■ Stored data ■
(** X12: an update that is applied replaces a stored [metadataChangedAt] by
    the one of the payload, which, when both are in years of four digits,
    is later. *)
Theorem updatePost_metadataChangedAt_forward st data id mk qs ct st' :
  updatePost E st data id mk qs ct = Ok (RetUndefined, st') →
  ∃ t_stored t_incoming,
    column st id "metadataChangedAt" = VDate (Some t_stored)
    ∧ prop data "metadataChangedAt" = VDate (Some t_incoming)
    ∧ field st' id "metadataChangedAt" = Some (VDate (Some t_incoming))
    ∧ (four_digit_year t_stored → four_digit_year t_incoming →
       t_stored < t_incoming).
Proof.
  intros Hu.
  apply updatePost_applied_dates in Hu
    as (row & t_s & t_i & Hrow & _ & Hs & Hi & Hge & ->).
  exists t_s, t_i. rewrite (column_row _ _ _ _ Hrow).
  split; [done|]. split; [done|]. split.
  - apply (updatePost_merge_metadataChangedAt _ _ _ _ _ _ _
             (VDate (Some t_i))); [done| |done].
    rewrite squad_lookup by done. unfold prop in Hi.
    destruct (data !! "metadataChangedAt") as [v|]; [|done].
    simpl in Hi. by rewrite Hi.
  - intros R1 R2. rewrite string_ge_iso in Hge by done.
    by destruct (Z.leb_spec t_i t_s).
Qed.

(** X13: an update for a content type under which the post is not stored,
    because there is no such post or because it is of another type, does
    nothing. *)
Theorem updatePost_other_type_noop st data id mk qs ct pt :
  contentTypeFromPostType (default PostType_Article ct) = Some pt →
  column st id "type" ≠ VStr pt →
  updatePost E st data id mk qs ct = Ok (RetNull, st).
Proof.
  intros Hpt Hty. unfold updatePost. rewrite Hpt. unfold findOneBy.
  unfold column, field in Hty.
  destruct (posts st !! id) as [row|]; [|done]. simpl in Hty.
  fold (col row "type") in Hty.
  assert (strict_eq (col row "type") (VStr pt) = false) as ->; [|done].
  destruct (col row "type") as [| | | |t| | |]; try done. simpl.
  apply String.eqb_neq. congruence.
Qed.
End Update.

(** ** Deliveries of a message *)

Section Deliveries.
Context (E : Env).

Lemma fixData_metadataChangedAt amb st data s :
  Data.updated_at data = Some s → s ≠ "" →
  fixedData (fixData E amb st data) !! "metadataChangedAt"
  = Some (VDate (Date_parse E s)).
Proof.
  intros Hs Hne.
  assert (truthy (VStr s) = true) as Ht
    by (simpl; by destruct (String.eqb_spec s "")).
  unfold fixData. destruct (mergeKeywords E _).
  cbn [fixedData]. rewrite !list_to_map_cons, Hs, Ht. by simplify_map_eq.
Qed.

(** What [fixData] makes of the author and of the urls does not depend on
    the store or on the clock. *)
Lemma fixData_fixed amb st amb' st' data k :
  k ∈ ["authorId"; "url"; "canonicalUrl"] →
  fixedData (fixData E amb st data) !! k
  = fixedData (fixData E amb' st' data) !! k.
Proof.
  intros Hk. unfold fixData. destruct (mergeKeywords E _).
  cbn [fixedData]. rewrite !list_to_map_cons.
  rewrite !elem_of_cons in Hk.
  destruct Hk as [-> | [-> | [-> | Hk]]]; [| | |by apply elem_of_nil in Hk];
    by simplify_map_eq.
Qed.

(** A run of [updatePost] that is not applied leaves the store, and so does
    a run for the same post of any payload with the same
    [metadataChangedAt]. *)
Lemma updatePost_not_applied st data data' id mk qs mk' qs' ct :
  prop data "metadataChangedAt" = prop data' "metadataChangedAt" →
  returned (updatePost E st data id mk qs ct) ≠ Some RetUndefined →
  committed st (updatePost E st data' id mk' qs' ct) = st.
Proof.
  intros Hm. unfold updatePost.
  destruct (contentTypeFromPostType _); [|done].
  destruct (findOneBy _ _ _) as [db|]; [|done].
  rewrite !squad_prop by done. rewrite <- Hm.
  destruct (toISOString (col db _)); [|done]. simpl.
  destruct (toISOString (prop data _)); [|done]. simpl.
  by destruct (string_ge _ _).
Qed.

(** X14: an update event whose [updated_at] is not a date the language
    parses changes nothing in the store. *)
Theorem handler_unparseable_date_noop amb st data id s :
  truthy (of_ostr (Data.reject_reason data)) = false →
  Data.post_id data = Some id → id ≠ "" →
  Data.updated_at data = Some s → s ≠ "" →
  Date_parse E s = None →
  handler E amb st data = st.
Proof.
  intros Hr Hp Hid Hs Hne Hparse.
  destruct (match extra_str data Extra.creator_twitter with
            | VStr s => bool_decide (s ∈ bannedAuthors E)
            | _ => false
            end) eqn:Hb.
  { unfold handler, transaction. by rewrite Hr, Hb. }
  rewrite (handler_update E amb st data id Hr Hb Hp Hid).
  pose proof (fixData_metadataChangedAt amb st data s Hs Hne) as Hm.
  rewrite Hparse in Hm.
  unfold updatePost.
  destruct (contentTypeFromPostType _); [|done].
  destruct (findOneBy _ _ _) as [db|]; [|done].
  rewrite squad_prop by done. unfold prop at 1. rewrite Hm. simpl.
  by destruct (toISOString _).
Qed.
(** X27.  The objective along one coefficient: adding t to c_j changes the
    data term of [loss] by t*g_j/nSamples + t^2 * sum_i X[i,j]^2 /
    (2*nSamples), with g = X^T . residuals.  The slope of the data term is
    g_j/nSamples, where [p.Grad] returns g_j: the gradient is nSamples times
    the derivative of the objective. *)
Theorem loss_along_coefficient (regr : SGDRegressor) (X Y coef : Dense)
  (c : list R) (o j : nat) (t : R) :
  Coef (model regr) = Some coef -> (o < cols coef)%nat ->
  List.length c = rows coef -> cols X = rows coef ->
  (o < cols Y)%nat -> rows Y = rows X -> (0 < rows X)%nat ->
  (j < cols X)%nat ->
  exists s v s' v',
    loss regr X Y c o = Some (s, v) /\
    loss regr X Y (bump c j t) o = Some (s', v') /\
    v' - penalty regr X (bump c j t)
    = v - penalty regr X c
      + t * (dataGradient X Y c o j / INR (rows X))
      + t * t * (sum (rows X) (fun i => At X i j * At X i j) / 2 / INR (rows X)).
Proof.
intros HC Ho Hlen HX HoY HY Hn Hj.
pose proof (loss_run regr X Y coef c o HC Ho Hlen HX HoY HY) as H1.
assert (Hlen' : List.length (bump c j t) = rows coef)
  by (unfold bump; rewrite length_map, length_seq; exact Hlen).
pose proof (loss_run regr X Y coef (bump c j t) o HC Ho Hlen' HX HoY HY) as H2.
eexists _, _, _, _. split; [exact H1 |]. split; [exact H2 |].
rewrite (sum_ext (rows X)
           (fun i => residual X Y (bump c j t) o i * residual X Y (bump c j t) o i)
           (fun i => residual X Y c o i * residual X Y c o i
                     + (2 * t * (At X i j * residual X Y c o i)
                        + t * t * (At X i j * At X i j)))).
2:{ intros i _. rewrite residual_bump by congruence. ring. }
rewrite !sum_plus.
rewrite (sum_scale (rows X) (2 * t) (fun i => At X i j * residual X Y c o i)).
rewrite (sum_scale (rows X) (t * t) (fun i => At X i j * At X i j)).
unfold dataGradient.
assert (Hn' : INR (rows X) <> 0) by (apply not_0_INR; lia).
field. exact Hn'.
Qed.

Lemma loss_along_coefficient_witness :
  exists s v s' v',
    loss sampleRegressor (mkDense 1 2 [1; 2]) (mkDense 1 1 [3]) [4; 5] 0
    = Some (s, v) /\
    loss sampleRegressor (mkDense 1 2 [1; 2]) (mkDense 1 1 [3]) (bump [4; 5] 1 7) 0
    = Some (s', v') /\
    v' - penalty sampleRegressor (mkDense 1 2 [1; 2]) (bump [4; 5] 1 7)
    = v - penalty sampleRegressor (mkDense 1 2 [1; 2]) [4; 5]
      + 7 * (dataGradient (mkDense 1 2 [1; 2]) (mkDense 1 1 [3]) [4; 5] 0 1
             / INR (rows (mkDense 1 2 [1; 2])))
      + 7 * 7 * (sum (rows (mkDense 1 2 [1; 2]))
                   (fun i => At (mkDense 1 2 [1; 2]) i 1 * At (mkDense 1 2 [1; 2]) i 1)
                 / 2 / INR (rows (mkDense 1 2 [1; 2]))).
Proof.
apply (loss_along_coefficient sampleRegressor (mkDense 1 2 [1; 2])
         (mkDense 1 1 [3]) (NewDense 2 1) [4; 5] 0 1 7);
  try reflexivity; simpl; lia.
Defined.

End sgdRegressorFacts.
(** * A shallow embedding of the chat repository (src/storage/repository.ts)

    The development follows the embedded (IndexedDB) code path of
    [ChatRepository] together with the helpers of [utils.ts] it calls.

    - JavaScript strings are sequences of UTF-16 code units ([JsString]).
    - Timestamps and byte counts are integers ([Z]).
    - An object store is the list of its records in ascending key order,
      which is what [getAll] returns; [put] inserts or replaces by key.
    - [Date.now()] and [crypto.randomUUID()] are inputs of every operation
      ([Env]): the n-th call of [createId] inside one operation receives
      [uuid n].
    - [SyncBus.publish] is recorded as a log of event types. *)

From Stdlib.Strings Require Import String Ascii Byte.
From Stdlib Require Import List ZArith Bool Lia.
From Stdlib Require Import Permutation Sorted.
Import ListNotations.

Local Open Scope Z_scope.

(* ================================================================== *)
(** ** JavaScript strings *)

Definition JsString := list Z.

(** A literal, code unit by code unit. *)
Definition js (s : string) : JsString :=
  List.map (fun c => Z.of_nat (nat_of_ascii c)) (list_ascii_of_string s).
Arguments js s%_string : simpl never.

Fixpoint str_eqb (a b : JsString) : bool :=
  match a, b with
  | [], [] => true
  | x :: a', y :: b' => (x =? y) && str_eqb a' b'
  | _, _ => false
  end.

(** Comparison of strings by code units, the order of [Array.prototype.sort]
    without comparator and of IndexedDB keys. *)
Fixpoint str_compare (a b : JsString) : comparison :=
  match a, b with
  | [], [] => Eq
  | [], _ :: _ => Lt
  | _ :: _, [] => Gt
  | x :: a', y :: b' =>
      match x ?= y with
      | Eq => str_compare a' b'
      | c => c
      end
  end.

Definition str_leb (a b : JsString) : bool :=
  match str_compare a b with Gt => false | _ => true end.

(** WhiteSpace and LineTerminator code units, as [String.prototype.trim]
    removes them. *)
Definition isWhiteSpace (c : Z) : bool :=
  (c =? 9) || (c =? 10) || (c =? 11) || (c =? 12) || (c =? 13) || (c =? 32)
  || (c =? 160) || (c =? 5760) || ((8192 <=? c) && (c <=? 8202))
  || (c =? 8232) || (c =? 8233) || (c =? 8239) || (c =? 8287)
  || (c =? 12288) || (c =? 65279).

Fixpoint trimStart (s : JsString) : JsString :=
  match s with
  | c :: s' => if isWhiteSpace c then trimStart s' else s
  | [] => []
  end.

Definition trimEnd (s : JsString) : JsString := rev (trimStart (rev s)).

Definition trim (s : JsString) : JsString := trimEnd (trimStart s).

Fixpoint startsWith (s prefix : JsString) : bool :=
  match prefix, s with
  | [], _ => true
  | p :: prefix', c :: s' => (c =? p) && startsWith s' prefix'
  | _ :: _, [] => false
  end.

(** [s.length] *)
Definition str_length (s : JsString) : Z := Z.of_nat (length s).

■ Problem description ■
Copy out all lines from the records where the word "returns" appears.

■ Written solution ■
    g_j/nSamples, where [p.Grad] returns g_j: the gradient is nSamples times
      which is what [getAll] returns; [put] inserts or replaces by key.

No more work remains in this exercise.